BEGIN DATASET RECORDS

(** The pace of the loop.  A ready process runs a pass when its timer is on or one was
    asked for, and a request that comes in during the pass is kept for another; it waits the
    interval after a completed pass, and after a failed one no longer than that, and no longer
    than the longest back-off; whatever it does it waits fifteen seconds or more. *)
Theorem turn_paced (build : St Loop (result unit bytes)) (pass : St Loop (result SyncReport bytes)) (l : Loop) :
  lp_syncer l = Ok tt ->
  let '((turn, delay), l') := background_turn build pass l in
  (RECOVERY_INTERVAL <= delay)%Z /\
  if sy_enabled (lp_sync l) || lp_requested l then
    let '(outcome, l1) := pass (taken l) in
    lp_requested l' = lp_requested l1 /\
    match outcome with
    | Ok _ => turn = TurnPassed /\ delay = interval_of (lp_sync l) /\ sv_sync_failures (lp_serve l') = 0%N
    | Err reason =>
        turn = TurnFailed reason /\ (delay <= interval_of (lp_sync l))%Z /\
        sv_sync_failures (lp_serve l') = count_up (sv_sync_failures (lp_serve l1)) /\
        ((sv_sync_failures (lp_serve l1) < u32_max)%N -> (delay <= RECOVERY_INTERVAL_MAX)%Z)
    end
  else turn = TurnIdle /\ (delay <= RECOVERY_INTERVAL_MAX)%Z /\ l' = taken l.
Proof.
  intros Hr. assert (ensure_ready build l = (true, l)) as He by (unfold ensure_ready, sbind, sgets; by rewrite Hr).
  unfold background_turn. unfold sbind at 1. rewrite He. unfold sbind at 1, sgets at 1. unfold sbind at 1.
  change (take_pass_request l) with (lp_requested l, taken l). cbv beta iota. rewrite <- negb_orb.
  destruct (sy_enabled (lp_sync l) || lp_requested l); cbn [negb].
  - unfold sbind at 1. destruct (pass (taken l)) as [outcome l1]. unfold sbind at 1, sgets at 1. unfold sbind at 1.
    pose proof (after_pass_counts outcome (lp_notified l1) (lp_serve l1)) as Hc. unfold in_serve at 1, focus at 1.
    destruct (after_pass outcome (lp_notified l1) (lp_serve l1)) as [told s1]. cbn [snd] in Hc.
    unfold put_notified, in_serve, focus, sync_retry_delay, sbind, sgets, smodify, sret. cbn. rewrite Hc. fold (interval_of (lp_sync l)).
    pose proof (interval_floor (lp_sync l)) as Hi. unfold SEC in Hi. destruct outcome as [report|reason]; cbn [N.eqb].
    + unfold RECOVERY_INTERVAL, SEC. split; [lia|done].
    + pose proof (backoff_range (count_up (sv_sync_failures (lp_serve l1)))) as Hb.
      unfold RECOVERY_INTERVAL, RECOVERY_INTERVAL_MAX, SEC in *.
      destruct (N.eqb_spec (count_up (sv_sync_failures (lp_serve l1))) 0) as [E|E]; (split; [lia|]); (split; [done|]); (split; [done|]); (split; [lia|]); (split; [done|]).
      * intros Hlt. exfalso. unfold count_up in E. rewrite N.mod_small in E by lia. lia.
      * lia.
  - pose proof (backoff_range (sv_recovery_failures (lp_serve l))) as Hb. cbn. unfold sret. done || (split; [lia|]; split; [done|]; split; [lia|done]).
Qed.

(** While the configuration does not load nothing is built and nothing is run; the wait
    grows with each try. *)
Lemma unready_waits build pass (l : Loop) why reason :
  lp_syncer l = Err why -> lp_config_error l = Some reason ->
  let '((turn, delay), l') := background_turn build pass l in
  turn = TurnUnready /\ lp_syncer l' = Err (lp_config_path l ++ bs ": " ++ reason) /\ lp_requested l' = lp_requested l /\
  delay = backoff_for (count_up (sv_recovery_failures (lp_serve l))).
Proof.
  intros Hs He. unfold background_turn, ensure_ready. unfold sbind at 1 2, sgets at 1. rewrite Hs. unfold sbind at 1, sgets at 1. by rewrite He.
Qed.

End PaceFacts.

(** ** A concrete process, for the witnesses *)

Definition alert_serve (peers : gmap Z PeerRow) : @Serve text_urls :=
  mkServe (mkConfig (bs "/data") no_retention true (mkTrackerConfig None None None) 8477 [SyncFailed; PeerQuiet; TorrentInterrupted] Generic) true
    (with_peers (mkTable peers 1) serve_db) None (mkCaches None None None None (Some (Some (bs "http://hook")))) None ∅
    (@ep_new text_urls None) (@ep_new text_urls None) ∅ 0 0 [] (mkScript [] [] []).

Definition stopped_report (hashes : list bytes) : SyncReport :=
  mkReport 9 0 0 9 0 0 0 None 0 (map (fun h => mkFlagged h (bs "film " ++ h)) hashes) [] [].

(** One film stops, stays stopped, a pass fails, another stops too, both seed, one stops
    again: four posts. *)
Lemma digests_compare_reports_witness :
  let outcomes := [Ok (stopped_report [bs "a"]); Ok (stopped_report [bs "a"]); Err (bs "down"); Ok (stopped_report [bs "a"; bs "b"]);
                   Ok (stopped_report []); Ok (stopped_report [bs "a"])] in
  map po_message (sv_posted (sfold (fun n o => @after_pass text_urls toy_cipher no_key_files sample_env o n) outcomes nothing_notified (alert_serve ∅)).2) =
  [bs "1 torrent(s): film a (stopped in the client) — friends cannot download from a torrent that is not seeding"; bs "down";
   bs "1 torrent(s): film b (stopped in the client) — friends cannot download from a torrent that is not seeding";
   bs "1 torrent(s): film a (stopped in the client) — friends cannot download from a torrent that is not seeding"].
Proof.
  intros outcomes. rewrite (@digests_compare_reports text_urls toy_cipher no_key_files sample_env outcomes (alert_serve ∅) (bs "http://hook")).
  - vm_compute. reflexivity.
  - exists (bs "http://hook"). split; reflexivity.
Defined.

(** A friend last seen at some time, at a check. *)
Definition quiet_tick (now seen : Z) : @Tick text_urls :=
  mkTick text_urls now 500 (alert_serve {[ 1%Z := mkPeerRow (bs "Sam") (bs "kh") 10 (Some seen) None (bs "all") None None None 0 0 None None ]}).

Lemma quiet_tick_seen now seen id l : @seen_at text_urls (quiet_tick now seen) id l -> id = 1%Z /\ l = seen.
Proof. intros (r & Hr & _ & Hl). cbn in Hr. apply lookup_singleton_Some in Hr as [<- <-]. by injection Hl as <-. Qed.

Lemma quiet_tick_watching now seen : @watching text_urls (quiet_tick now seen) (bs "http://hook").
Proof. split; [exists (bs "http://hook"); done|]. split; [by apply (bool_decide_unpack _)|]. done. Qed.

Lemma quiet_tick_forward now now' seen seen' : (seen <= seen')%Z -> @seen_forward text_urls (quiet_tick now seen) (quiet_tick now' seen').
Proof. intros H id l l' [_ ->]%quiet_tick_seen [_ ->]%quiet_tick_seen. done. Qed.

(** Silent at two checks, seen, and silent again: two announcements. *)
Lemma quiet_announced_once_witness :
  let ticks := [quiet_tick 1000 100; quiet_tick 1500 100; quiet_tick 9000 2000] in
  let checks := @quiet_checks text_urls toy_cipher no_key_files sample_env key_order (fun _ => []) ticks ∅ in
  exists told, Forall2 tells_of checks told /\ NoDup (silences (concat told)) /\ map (fun ts => length (sv_posted ts.2)) checks = [1; 0; 1].
Proof.
  intros ticks checks.
  destruct (@quiet_announced_once text_urls toy_cipher no_key_files sample_env key_order (fun _ => []) ticks key_order_laws) as (told & Htold & _ & Honce & _).
  - repeat constructor; exists (bs "http://hook"); apply quiet_tick_watching.
  - repeat constructor; apply quiet_tick_forward; lia.
  - exists told. split; [exact Htold|]. split; [exact Honce|]. vm_compute. reflexivity.
Defined.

END DATASET RECORDS

_TASK DESCRIPTION_
The answer must consist of every line from the entries above that contains the string "Lemma".

_RESPONSE_
Lemma unready_waits build pass (l : Loop) why reason :
Lemma digests_compare_reports_witness :
Lemma quiet_tick_seen now seen id l : @seen_at text_urls (quiet_tick now seen) id l -> id = 1%Z /\ l = seen.
Lemma quiet_tick_watching now seen : @watching text_urls (quiet_tick now seen) (bs "http://hook").
Lemma quiet_tick_forward now now' seen seen' : (seen <= seen')%Z -> @seen_forward text_urls (quiet_tick now seen) (quiet_tick now' seen').
Lemma quiet_announced_once_witness :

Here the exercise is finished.